Gaillard María Emilia, Bottero Daniela, Zurita María Eugenia, Carriquiriborde Francisco, Martin Aispuro Pablo, Bartel Erika, Sabater-Martínez David, Bravo María Sol, Castuma Celina, Hozbor Daniela Flavia
Laboratorio VacSal, Instituto de Biotecnología y Biología Molecular (IBBM), Facultad de Ciencias Exactas, Universidad Nacional de La Plata, CCT-CONICET La Plata, La Plata, Argentina.
Front Immunol. 2017 Sep 6;8:1099. doi: 10.3389/fimmu.2017.01099. eCollection 2017.

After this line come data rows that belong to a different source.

(* ===== verification/ChainConfig.v ===== *)
(** * Configuration of the chains (src/config/chain/config.go,
      src/chains/evm/config.go, src/chains/lighter/config.go)

    What a chain is configured with comes from its own entry in the
    configuration of the relayer and from the solver configuration, which is
    fetched. *)
From S2P Require Import Prelude GoStd Libs Tokens.

(** ** config/chain/config.go *)
Record GeneralChainConfig := {
  gc_Name : string;
  gc_Id : option Z;          (** a *uint64 *)
  gc_Endpoint : string;
  gc_Type : string;
  gc_BlockstorePath : string;
  gc_Blocktime : Z;
  gc_BlockConfirmations : Z;
  gc_Key : string;
  gc_Insecure : bool;
}.

Definition Validate (c : GeneralChainConfig) : option error :=
  match gc_Id c with
  | None => Some (Errorf "required field domain.Id empty for chain <nil>")
  | Some id =>
      if bool_decide (gc_Endpoint c = "")
      then Some (Errorf ("required field chain.Endpoint empty for chain " +:+ fmt_d id))
      else if bool_decide (gc_Name c = "")
      then Some (Errorf ("required field chain.Name empty for chain " +:+ fmt_d id))
      else None
  end.

(** [blockstore] is the value of the flag. *)
Definition ParseFlags (blockstore : string) (c : GeneralChainConfig) : GeneralChainConfig :=
  if bool_decide (blockstore = "") then c else {|
    gc_Name := gc_Name c; gc_Id := gc_Id c; gc_Endpoint := gc_Endpoint c; gc_Type := gc_Type c;
    gc_BlockstorePath := blockstore; gc_Blocktime := gc_Blocktime c;
    gc_BlockConfirmations := gc_BlockConfirmations c; gc_Key := gc_Key c;
    gc_Insecure := gc_Insecure c |}.

(** ** The parts of the solver configuration that are read *)
Record SolverToken := { st_Address : string; st_Decimals : Z }.

Record SolverChain := {
  ch_Tokens : gmap string SolverToken;
  ch_NativeTokenSymbol : string;
  ch_Decimals : Z;
  ch_Confirmations : list (Z * Z);   (** MaxAmountUSD and Confirmations, ints *)
}.

Record SolverConfig := {
  Chains : gmap string SolverChain;
  SprinterCredit : gmap string (list (string * string));   (** Token, Liquidator *)
  SprinterRepayer : gmap string string;
  SpokePools : gmap string string;
  HubPools : gmap string string;
  OutputSettler : string;
  InputSettlerEscrow : string;
  FastWithdrawalContract : gmap string string;
  LighterRepaymentAddress : string;
  MpcAddress : string;
}.

(** The buckets in order, a later one replacing an earlier one of the same
    amount; ints become uint64s. *)
Definition add_confirmations (buckets : list (Z * Z)) : gmap Z Z :=
  foldl (λ m c, <[u64 c.1 := u64 c.2]> m) ∅ buckets.

(** ** chains/evm/config.go *)
Record EVMConfig := {
  ec_GeneralChainConfig : GeneralChainConfig;
  ec_Admin : string;
  ec_AcrossPool : string;
  ec_AcrossHubPool : string;
  ec_LifiOutputSettler : string;
  ec_LifiInputSettlerEscrow : string;
  ec_Repayer : string;
  ec_Liquidators : gmap Address Address;
  ec_Tokens : gmap string TokenConfig;
  ec_ConfirmationsByValue : gmap Z Z;
  ec_BlockInterval : Z;
  ec_BlockRetryInterval : Z;
}.

Record RawEVMConfig := {
  re_GeneralChainConfig : GeneralChainConfig;
  re_Admin : string;
  re_Repayer : string;
  re_BlockInterval : Z;
  re_BlockRetryInterval : Z;
}.

Section configs.
Context `{EthCommon}.

Definition ETH_SYMBOL : string := "ETH".

Definition chain_tokens (sc : SolverChain) : gmap string TokenConfig :=
  let tokens := (λ t, {| tc_Address := HexToAddress (st_Address t); Decimals := u8 (st_Decimals t) |})
                <$> ch_Tokens sc in
  if bool_decide (ch_NativeTokenSymbol sc = ETH_SYMBOL)
  then <[ETH_SYMBOL := {| tc_Address := replicate 20 Byte.x00; Decimals := u8 (ch_Decimals sc) |}]> tokens
  else tokens.

Definition chain_liquidators (contracts : list (string * string)) : gmap Address Address :=
  foldl (λ m c, <[HexToAddress c.1 := HexToAddress c.2]> m) ∅ contracts.

(** [decoded] is what mapstructure decodes from the entry of the chain,
    [defaults_Set] fills its defaults in. *)
Definition NewEVMConfig (decoded : result RawEVMConfig)
    (defaults_Set : RawEVMConfig → result RawEVMConfig) (blockstore : string)
    (solverConfig : SolverConfig) : result EVMConfig :=
  c ← decoded;
  c ← defaults_Set c;
  match Validate (re_GeneralChainConfig c), gc_Id (re_GeneralChainConfig c) with
  | Some e, _ => Err e
  | None, None => Err (Errorf "nil pointer dereference")   (* excluded by [Validate] *)
  | None, Some chainID =>
      let id := "eip155:" +:+ fmt_d chainID in
      match Chains solverConfig !! id with
      | None => Err (Errorf ("no solver config for id " +:+ id))
      | Some sc =>
          Ok {| ec_GeneralChainConfig := ParseFlags blockstore (re_GeneralChainConfig c);
                ec_Admin := re_Admin c;
                ec_Repayer := default "" (SprinterRepayer solverConfig !! id);
                ec_AcrossPool := default "" (SpokePools solverConfig !! id);
                ec_AcrossHubPool := default "" (HubPools solverConfig !! id);
                ec_LifiOutputSettler := OutputSettler solverConfig;
                ec_LifiInputSettlerEscrow := InputSettlerEscrow solverConfig;
                ec_Liquidators := chain_liquidators (default [] (SprinterCredit solverConfig !! id));
                ec_BlockRetryInterval := i64 (re_BlockRetryInterval c * 10 ^ 9);
                ec_BlockInterval := re_BlockInterval c;
                ec_ConfirmationsByValue := add_confirmations (ch_Confirmations sc);
                ec_Tokens := chain_tokens sc |}
      end
  end.

(** ** chains/lighter/config.go *)
Record LighterConfig := {
  WithdrawalAddress : Address;
  UsdcAddress : Address;
  RepaymentAddress : string;
  ConfirmationsByValue : gmap Z Z;
}.

Definition LIGHTER_CAIP : string := "lighter:1".
Definition ARBITRUM_CAIP : string := "eip155:42161".

Definition NewLighterConfig (solverConfig : SolverConfig) : result LighterConfig :=
  match Chains solverConfig !! ARBITRUM_CAIP with
  | None => Err (Errorf ("no solver config for id " +:+ ARBITRUM_CAIP))
  | Some arbitrumConfig =>
      match ch_Tokens arbitrumConfig !! "usdc" with
      | None => Err (Errorf "usdc not configured")
      | Some usdcConfig =>
          match FastWithdrawalContract solverConfig !! ARBITRUM_CAIP with
          | None => Err (Errorf "withdrawal address not configured")
          | Some withdrawalAddress =>
              Ok {| WithdrawalAddress := HexToAddress withdrawalAddress;
                    RepaymentAddress := LighterRepaymentAddress solverConfig;
                    UsdcAddress := HexToAddress (st_Address usdcConfig);
                    ConfirmationsByValue := add_confirmations
                      (default [] (ch_Confirmations <$> Chains solverConfig !! LIGHTER_CAIP)) |}
          end
      end
  end.

(** ** What the buckets and liquidators of a chain are *)

(** The last entry of a key is the one that counts. *)
Lemma foldl_insert_lookup {A K V} `{Countable K} (f : A → K * V) (l : list A) (m : gmap K V) k :
  foldl (λ m a, <[(f a).1 := (f a).2]> m) m l !! k =
  match last (filter (λ a, (f a).1 = k) l) with Some a => Some (f a).2 | None => m !! k end.
Proof.
  revert m. induction l as [|a l IH]; intros m; [done|]. rw /= IH filter_cons.
  case_decide as Hk.
  - rw last_cons. destruct (last _); [done|]. by rw Hk lookup_insert_eq.
  - by rw lookup_insert_ne.
Qed.

Lemma add_confirmations_lookup buckets amount :
  add_confirmations buckets !! amount =
  (λ b : Z * Z, u64 b.2) <$> last (filter (λ b, u64 b.1 = amount) buckets).
Proof.
  rw /add_confirmations.
  pose proof (foldl_insert_lookup (λ b : Z * Z, (u64 b.1, u64 b.2)) buckets ∅ amount) as Hl.
  simpl in Hl. rw Hl.
  rw lookup_empty. by destruct (last _).
Qed.

Lemma chain_liquidators_lookup contracts token :
  chain_liquidators contracts !! token =
  (λ c : string * string, HexToAddress c.2) <$> last (filter (λ c, HexToAddress c.1 = token) contracts).
Proof.
  rw /chain_liquidators.
  pose proof (foldl_insert_lookup (λ c : string * string, (HexToAddress c.1, HexToAddress c.2)) contracts ∅ token) as Hl.
  simpl in Hl. rw Hl.
  rw lookup_empty. by destruct (last _).
Qed.

(** A chain is configured exactly if it has an ID, an endpoint, a name
    and an entry in the solver configuration; then its confirmation buckets,
    liquidators and tokens are those of the entry (the last one of a key),
    with native ETH as the zero address. *)
Theorem NewEVMConfig_accepts (c c' : RawEVMConfig) defaults_Set (blockstore : string)
    (solverConfig : SolverConfig) :
  defaults_Set c = Ok c' →
  match NewEVMConfig (Ok c) defaults_Set blockstore solverConfig with
  | Err e =>
      Validate (re_GeneralChainConfig c') = Some e ∨
      ∃ chainID, gc_Id (re_GeneralChainConfig c') = Some chainID ∧
        Chains solverConfig !! ("eip155:" +:+ fmt_d chainID) = None
  | Ok config =>
      ∃ chainID sc,
        gc_Id (re_GeneralChainConfig c') = Some chainID ∧
        gc_Endpoint (re_GeneralChainConfig c') ≠ "" ∧ gc_Name (re_GeneralChainConfig c') ≠ "" ∧
        Chains solverConfig !! ("eip155:" +:+ fmt_d chainID) = Some sc ∧
        (∀ amount, ec_ConfirmationsByValue config !! amount =
           (λ b : Z * Z, u64 b.2) <$> last (filter (λ b, u64 b.1 = amount) (ch_Confirmations sc))) ∧
        (∀ token, ec_Liquidators config !! token =
           (λ l : string * string, HexToAddress l.2) <$>
             last (filter (λ l, HexToAddress l.1 = token)
               (default [] (SprinterCredit solverConfig !! ("eip155:" +:+ fmt_d chainID))))) ∧
        (ch_NativeTokenSymbol sc = "ETH" →
           tc_Address <$> ec_Tokens config !! "ETH" = Some (replicate 20 Byte.x00)) ∧
        (∀ symbol t, ch_Tokens sc !! symbol = Some t →
           symbol ≠ "ETH" ∨ ch_NativeTokenSymbol sc ≠ "ETH" →
           ec_Tokens config !! symbol =
             Some {| tc_Address := HexToAddress (st_Address t); Decimals := u8 (st_Decimals t) |})
  end.
Proof.
  intros Hd. rw /NewEVMConfig /mbind /result_bind Hd.
  destruct (Validate (re_GeneralChainConfig c')) as [e|] eqn:Ev; [by left|].
  rw /Validate in Ev. destruct (gc_Id (re_GeneralChainConfig c')) as [chainID|]; [|done].
  case_bool_decide; [done|]. case_bool_decide; [done|].
  destruct (Chains solverConfig !! _) as [sc|] eqn:Esc; [|right; by exists chainID].
  exists chainID, sc. simpl. split_and!; [done..| | | |].
  - intros amount. apply add_confirmations_lookup.
  - intros token. apply chain_liquidators_lookup.
  - intros Heth. rw /chain_tokens bool_decide_true //. by rw lookup_insert_eq.
  - intros symbol t Ht Hne. rw /chain_tokens. case_bool_decide; [rw lookup_insert_ne|].
    + by rw lookup_fmap Ht.
    + by destruct Hne; intros <-.
    + by rw lookup_fmap Ht.
Qed.
End configs.

Section witnesses.
Import Toy.

Definition demo_raw : RawEVMConfig := {|
  re_GeneralChainConfig := {|
    gc_Name := "ethereum"; gc_Id := Some 1%Z; gc_Endpoint := "http://"; gc_Type := "evm";
    gc_BlockstorePath := ""; gc_Blocktime := 12; gc_BlockConfirmations := 5; gc_Key := "";
    gc_Insecure := false |};
  re_Admin := ""; re_Repayer := ""; re_BlockInterval := 5; re_BlockRetryInterval := 5 |}.
Definition demo_solver : SolverConfig := {|
  Chains := {["eip155:1" := {|
    ch_Tokens := {["USDC" := {| st_Address := "usdc"; st_Decimals := 6 |}]};
    ch_NativeTokenSymbol := "ETH"; ch_Decimals := 18;
    ch_Confirmations := [(1000, 1); (5000, 2); (1000, 3)]%Z |}]};
  SprinterCredit := ∅; SprinterRepayer := ∅; SpokePools := ∅; HubPools := ∅; OutputSettler := "";
  InputSettlerEscrow := ""; FastWithdrawalContract := ∅; LighterRepaymentAddress := ""; MpcAddress := "" |}.

Lemma NewEVMConfig_accepts_witness :
  match NewEVMConfig (Ok demo_raw) Ok "" demo_solver with
  | Ok config => ec_ConfirmationsByValue config !! 1000%Z = Some 3%Z
  | Err _ => False
  end.
Proof.
  pose proof (NewEVMConfig_accepts demo_raw demo_raw Ok "" demo_solver eq_refl) as Hc.
  destruct (NewEVMConfig (Ok demo_raw) Ok "" demo_solver) as [config|e] eqn:E; [|by vm_compute in E].
  destruct Hc as (chainID & sc & Hid & _ & _ & Hsc & Hconf & _). rewrite (Hconf 1000%Z).
  injection Hid as <-. vm_compute in Hsc. injection Hsc as <-. reflexivity.
Defined.
End witnesses.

Maternal safety through pertussis vaccination and subsequent maternal-fetal-antibody transfer are well documented, but information on infant protection from pertussis by such antibodies and by subsequent vaccinations is scarce. Since mice are used extensively for maternal-vaccination studies, we adopted that model to narrow those gaps in our understanding of maternal pertussis immunization. Accordingly, we vaccinated female mice with commercial acellular pertussis (aP) vaccine and measured offspring protection against challenge and specific-antibody levels with or without revaccination. Maternal immunization protected the offspring against pertussis, with that immune protection transferred to the offspring lasting for several weeks, as evidenced by a reduction (4-5 logs, < 0.001) in the colony-forming-units recovered from the lungs of 16-week-old offspring. Moreover, maternal-vaccination-acquired immunity from the first pregnancy still conferred protection to offspring up to the fourth pregnancy. Under the conditions of our experimental protocol, protection to offspring from the aP-induced immunity is transferred both transplacentally and through breastfeeding. Adoptive-transfer experiments demonstrated that transferred antibodies were more responsible for the protection detected in offspring than transferred whole spleen cells. In contrast to reported findings, the protection transferred was not lost after the vaccination of infant mice with the same or other vaccine preparations, and conversely, the immunity transferred from mothers did not interfere with the protection conferred by infant vaccination with the same or different vaccines. These results indicated that aP-vaccine immunization of pregnant female mice conferred protective immunity that is transferred both transplacentally and offspring breastfeeding without compromising the protection boostered by subsequent infant vaccination. These results-though admittedly not necessarily immediately extrapolatable to humans-nevertheless enabled us to test hypotheses under controlled conditions through detailed sampling and data collection. These findings will hopefully refine hypotheses that can then be validated in subsequent human studies.
通过百日咳疫苗接种及随后的母胎抗体转移实现的孕产妇安全已有充分记录,但关于此类抗体及后续疫苗接种对婴儿百日咳的保护作用的信息却很少。由于小鼠被广泛用于孕产妇疫苗接种研究,我们采用该模型来缩小我们对孕产妇百日咳免疫认识上的差距。因此,我们用商用无细胞百日咳(aP)疫苗对雌性小鼠进行免疫接种,并测量了后代在有无再次接种情况下抵御攻击的能力及特异性抗体水平。孕产妇免疫接种保护了后代免受百日咳感染,这种免疫保护转移至后代后可持续数周,16周龄后代肺部回收的菌落形成单位减少(4-5个对数,<0.001)即证明了这一点。此外,首次怀孕时通过孕产妇接种获得的免疫力在第四次怀孕时仍能为后代提供保护。在我们的实验方案条件下,aP诱导的免疫力对后代的保护作用通过胎盘和母乳喂养两种方式传递。过继转移实验表明,转移的抗体对后代检测到的保护作用比转移的全脾细胞更具决定性。与已报道的结果相反,在用相同或其他疫苗制剂对幼鼠进行疫苗接种后,转移的保护作用并未丧失,反之,母亲转移的免疫力也不干扰相同或不同疫苗对幼鼠接种所赋予的保护作用。这些结果表明,对怀孕雌性小鼠进行aP疫苗免疫接种可赋予保护性免疫力,该免疫力通过胎盘和母乳喂养传递给后代,同时不会影响后续幼鼠疫苗接种所增强的保护作用。这些结果——尽管诚然不一定能立即外推至人类——但仍使我们能够通过详细的采样和数据收集在可控条件下检验假设。这些发现有望完善假设,然后在后续的人体研究中进行验证。